5 Alpha diversities

Alpha diversity measures are used to identify within individual taxa richness and evenness. The commonly used metrics/indices are Shannon, Inverse Simpson, Simpson, Gini, Observed and Chao1. These indices do not take into account the phylogeny of the taxa identified in sequencing. Phylogenetic diversity (Faith’s PD) uses phylogenetic distance to calculate the diversity of a given sample.

It is important to note that, alpha diversity indices are sensitive to noise that is inherent to application of polymerase chain reaction and the sequencing errors.

One has to consider the sequencing depth (how much of the taxa have been sampled) for each sample. If there is a large difference, then it is important to normalize the samples to equal sampling depth. First, we look at the sampling depth (no. of reads per sample).

Load packages

library(microbiome) # data analysis and visualisation
library(phyloseq) # also the basis of data object. Data analysis and visualisation
library(microbiomeutilities) # some utility tools 
library(RColorBrewer) # nice color options
library(ggpubr) # publication quality figures, based on ggplot2
library(DT) # interactive tables in html and markdown
library(data.table) # alternative to data.frame
library(dplyr) # data handling

The data for tutorial is stored as *.rds file in the R project phyobjects folder.

We will use the filtered phyloseq object from Set-up and Pre-processing section.

ps1 <- readRDS("./phyobjects/ps.ng.tax.rds")

# use print option to see the data saved as phyloseq object.

print(ps1)

## phyloseq-class experiment-level object
## otu_table()   OTU Table:         [ 4710 taxa and 474 samples ]
## sample_data() Sample Data:       [ 474 samples by 30 sample variables ]
## tax_table()   Taxonomy Table:    [ 4710 taxa by 6 taxonomic ranks ]
## phy_tree()    Phylogenetic Tree: [ 4710 tips and 4709 internal nodes ]

summary(sample_sums(ps1))

##    Min. 1st Qu.  Median    Mean 3rd Qu.    Max. 
##    2458    6436    8188    9836   10306  115023

As is evident there is a large difference in the number of reads.
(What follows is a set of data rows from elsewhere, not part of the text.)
(** * Sensor emulator data adapter (package dataadapter)

    A shallow embedding of the sensor emulator adapter: the path tree
    codec ([parseNode], [convertDataToVisFormat], [convertVisFormatToData]),
    adapter construction ([NewSensorEmulatorAdapter]), the write path
    ([SetData]) and the periodic refresh ([processData]).

    Go values of type [interface{}] are the type [value]; a Go map that the
    code ranges over is the list of its entries in the order [range] visits
    them (the language leaves that order unspecified, so every statement
    below holds for every order); a Go map that the code builds with [make]
    and index assignment is a [gmap]. *)

From Stdlib Require Import PrimFloat.
From Stdlib.Strings Require Import Byte.
From stdpp Require Import gmap strings list fin_maps.

Open Scope string_scope.
Open Scope list_scope.
Set Warnings "-register-all,-clear-no-such-hyp".

(** ** Strings *)

Module GoStrings.

Abbreviation strlen := Stdlib.Strings.String.length.
Abbreviation substring := Stdlib.Strings.String.substring.
Abbreviation streqb := Stdlib.Strings.String.eqb.

(** [strings.HasPrefix]: [len(s) >= len(prefix) && s[0:len(prefix)] == prefix]. *)
Definition HasPrefix (s prefix : string) : bool :=
  (strlen prefix <=? strlen s)%nat
  && streqb (substring 0 (strlen prefix) s) prefix.

(** [strings.TrimPrefix]: [s[len(prefix):]] when [s] has the prefix, else [s]. *)
Definition TrimPrefix (s prefix : string) : string :=
  if HasPrefix s prefix
  then substring (strlen prefix) (strlen s - strlen prefix) s
  else s.

End GoStrings.

Import GoStrings.

#[global] Instance byte_eq_decision : EqDecision byte := Byte.byte_eq_dec.
(* ===== verification/_CoqProject ===== *)
-Q . S2P
Prelude.v
Framing.v
Net.v
Config.v
Proto.v
Status.v
IpSet.v
Domain.v
Env.v
TlsConn.v
TcpUtil.v
TlsStream.v
Resolver.v
Stats.v
Backend.v
UdpBackend.v
PingBackend.v
ServerConn.v
ServerRelay.v
TlsServer.v
IdlePool.v
NetProfiler.v
ProxyTokens.v
ProxyTcp.v
UdpCache.v
ProxyUdp.v
ProxyRun.v
DnsHosts.v
DnsServer.v
AsyncIo.v
AServer.v
AServerPing.v
AServerUdp.v
AProfiler.v
AProxy.v
AProxyUdp.v
Smoltcp.v
SocketTables.v
TunDevice.v
TunStream.v
WinTun.v
ArcTables.v
TunPool.v
WinUdp.v
WinTcp.v
WinRun.v
TlsAsync.v
AWinUdp.v
AWinTcp.v
MobileProto.v
MobileDns.v
TunDns.v
MobileDomains.v
WinAdapter.v
Client.v
DnsRun.v
MobileRun.v
Startup.v
AsyncRun.v
MobileTun.v
MobileUdp.v
MobileTask.v
MobileLoop.v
Minimum is 2458 and maximum is 115023!! There is a ~47X difference!

We can plot the rarefaction curve for the observed ASVs in the entire data set. This is a way to check how has the richness captured in the sequencing effort.

otu_tab <- t(abundances(ps1))
p <- vegan::rarecurve(otu_tab, 
                      step = 50, label = FALSE, 
                      sample = min(rowSums(otu_tab), 
                                   col = "blue", cex = 0.6))

Almost all samples are reaching a plateau and few samples have high number of reads and high number of ASVs.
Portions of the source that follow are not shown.